Exploration à deux voix de la construction de droit(s) basé(s) sur les communs

Enjeu(x) : Droit des communs  Action(s) : Politiques des communs  


Métadonnées

Auteur(s) HELFRICH Silke, SULTAN Frédéric
Média Article


Ce texte s'inspire de deux sources : les droits à la communication, pour lesquels les activistes de la communication se sont engagés depuis les années 60, pour la hiérarchie et la catégorisation des droits des biens communs, l'expérience des droits culturels économiques et sociaux et de la bataille perpétuelle pour faire reconnaître aux Etats et aux firmes leurs obligations vis à vis des populations concernées par les effets de leurs activités, pour la description des processus de mise en oeuvre des droits des biens communs.

Le texte suivant a été rédigé dans le cadre de la préparation du Sommet des peuples de Rio+20. Les trois étapes qui ont amené à ce texte sont :

  • la rencontre avec Nicolas Krauzs, membre de l'équipe de la Fondation pour le Progrès de l'Homme, en juin 2011, lors de la réunion du Collectif Rio+20 français, qui a questionné le lien entre Biens communs et développement.
  • la rencontre avec les dirigeants de l'Economie sociale et solidaire lors des Rencontres du Mont Blanc, en novembre 2011, au cours de laquelle à été discuté le rôle de l'ESS dans le cadre des négociations de Rio+20
  • la rencontre avec les participants au groupe de travail Biens Communs au cours du Forum Social de Porto Alègre.

Ensuite, ce texte a été travaillé par HELFRICH Silke et Frédéric Sultan qui en a fait une présentation lors du séminaire de préparation du Sommet des Peuples (Rio 2012).

Enfin, l'exploration de ce sujet se poursuit sous la forme d'un projet de publication multimédia Droits en Biens Communs réalisé dans le cadre du prototypage de Remix the commons par SULTAN Frédéric. (Voir le projet et les capsules vidéos sur le site Remix the commons)


Droit des communs / Our Right to the Commons

Proposition pour le Sommet des Peuples Rio+20 présentée par GT Commons, FST

Contacts : Fréderic Sultan : fredericsultan/at/remixthecommons.org

A Rio+20, la (re)connaissance des biens communs ne suffira pas.

Il faut que Rio+20 soit un espace de revendication du Droit des (biens) communs1 et de la recherche des formes et des espaces de leur institutionnalisation.

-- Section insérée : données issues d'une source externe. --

(** Replacing the last attempt of a request, with the request's new state. *)
Lemma request_ok_replace attempts k r r' a a' :
  request_ok attempts k r → attempts !! at_attempt_id a = Some a → request_of a = k →
  at_attempt_ordinal a = xr_attempt_count r →
  request_of a' = k → at_attempt_ordinal a' = at_attempt_ordinal a → xr_attempt_count r' = xr_attempt_count r →
  last_ok r' a' → (undecided r' → xr_selected_attempt_id r' = None) →
  request_ok (<[at_attempt_id a := a']> attempts) k r'.
Proof.
  intros [] Ha Hk Ho Hk' Ho' Hc Hl Hs.
  assert (∀ id b, <[at_attempt_id a := a']> attempts !! id = Some b →
    (id = at_attempt_id a ∧ b = a') ∨ (id ≠ at_attempt_id a ∧ attempts !! id = Some b)) as Hcase.
  { intros id b H. apply lookup_insert_Some in H as [[<- <-]|[Hne H]]; [by left|right; done]. }
  assert (1 <= at_attempt_ordinal a) as H1 by (by destruct (ro_ordinal0 _ _ Ha Hk)).
  split; rewrite ?Hc; try done; try lia.
  - intros id b [[-> ->]|[Hne Hb]]%Hcase Hbk; [lia|by eapply ro_ordinal0].
  - intros id b id' b' [[-> ->]|[Hne Hb]]%Hcase [[-> ->]|[Hne' Hb']]%Hcase Hbk Hbk' E; [done|..|by eapply ro_unique0].
    + exfalso. apply Hne'. apply (ro_unique0 _ _ _ _ Hb' Ha); [done..|congruence].
    + exfalso. apply Hne. apply (ro_unique0 _ _ _ _ Hb Ha); [done..|congruence].
  - intros n Hn. destruct (ro_total0 n Hn) as (id & b & Hb & Hbk & Hbo).
    destruct (decide (id = at_attempt_id a)) as [->|Hne].
    + exists (at_attempt_id a), a'. rewrite lookup_insert_eq. split_and!; [done|done|congruence].
    + exists id, b. by rewrite lookup_insert_ne.
  - intros id b [[-> ->]|[Hne Hb]]%Hcase Hbk Hlt; [lia|by eapply ro_earlier0].
  - intros id b [[-> ->]|[Hne Hb]]%Hcase Hbk E; [done|].
    exfalso. apply Hne. apply (ro_unique0 _ _ _ _ Hb Ha); [done..|congruence].
Qed.

(** A change to another request's attempt. *)
Lemma request_ok_other attempts k r id a' :
  request_ok attempts k r → request_of a' ≠ k → (∀ a, attempts !! id = Some a → request_of a ≠ k) →
  request_ok (<[id := a']> attempts) k r.
Proof.
  intros [] Hk Ha. assert (∀ i b, <[id := a']> attempts !! i = Some b → request_of b = k → attempts !! i = Some b) as Hold.
  { intros i b H Hb. apply lookup_insert_Some in H as [[<- <-]|[_ H]]; [done|done]. }
  split; try done.
  - intros i b H Hb. eapply ro_ordinal0; eauto.
  - intros i b i' b' H H' Hb Hb'. eapply ro_unique0; eauto.
  - intros n Hn. destruct (ro_total0 n Hn) as (i & b & Hb & Hbk & Hbo). exists i, b. split; [|done].
    rewrite lookup_insert_ne; [done|]. intros ->. by apply (Ha b).
  - intros i b H Hb. eapply ro_earlier0; eauto.
  - intros i b H Hb. eapply ro_last0; eauto.
Qed.

(** ** Closing preserves the invariant *)

(** The four transitions out of STARTED, with the request's new state. *)
Inductive closing (a : IbkrHistoricalAttempt) (r : RequestRow) :
    IbkrAttemptStatus → option IbkrTerminalDisposition → IbkrRequestStatus → option UUID → Prop :=
| closing_retry d : d ≠ TD_SUCCEEDED →
    closing a r RETRYABLE_FAILURE (Some d) REQ_PENDING (xr_selected_attempt_id r)
| closing_invalidated : closing a r INVALIDATED None REQ_PENDING (xr_selected_attempt_id r)
| closing_terminal d : d ≠ TD_SUCCEEDED →
    closing a r TERMINAL_FAILURE (Some d) TERMINAL (Some (at_attempt_id a))
| closing_succeeded : closing a r ATT_SUCCEEDED (Some TD_SUCCEEDED) REQ_SUCCEEDED (Some (at_attempt_id a)).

Les biens communs (commons/ comunes) correspondent à un ensemble de besoins humains fondamentaux. Protéger, créer et partager les ressources qui n'appartiennent à personne individuellement est vital pour l'être humain à l'échelle individuelle, de la communauté ou global. Les ressources sont de diverses natures. Les formes d'appropriation et de partage de ces ressources sont plurielles. Et elles dépassent la dichotomie privatisation et marchandisation ou nationalisation et services publics. "On parle de « bien commun » chaque fois qu'une communauté de personnes est unie par le même désir de prendre en charge une ressource dont elle hérite ou qu'elle crée et qu'elle s'auto-organise de manière démocratique, conviviale et responsable pour en assurer l'accès, l'usage et la pérennité dans l'intérêt général et le souci du 'bien vivre' ensemble et du buen vivir des générations à venir2. Pour exercer nos droits des biens communs, nous avons besoin que cette diversité soit reconnue et instituée.

La prise en considération des biens communs ne se réduit pas à une rhétorique utopique sur le partage et le libre accès universel de tous à tout. Elle suppose de préciser ce qui est bien commun, et donc conduit nécessairement à un débat sur les valeurs. Elle suppose aussi une déclinaison en droits, différents selon les biens, les communautés concernées et les contextes. Elle exige des institutions de différentes natures, à différentes échelles: de la communauté de base aux institutions onusiennes. Le Sommet des peuples est une étape dans la définition des biens communs – pas seulement comme « ressources à partager » mais comme paradigme alternative. Et le Sommet devrait être aussi un espace – et pour la revendication du droit des biens communs.

Le droit des biens communs

Le droit des biens communs que nous revendiquons est un droit fondamental et inclusif de l’être humain vivant en harmonie avec la nature.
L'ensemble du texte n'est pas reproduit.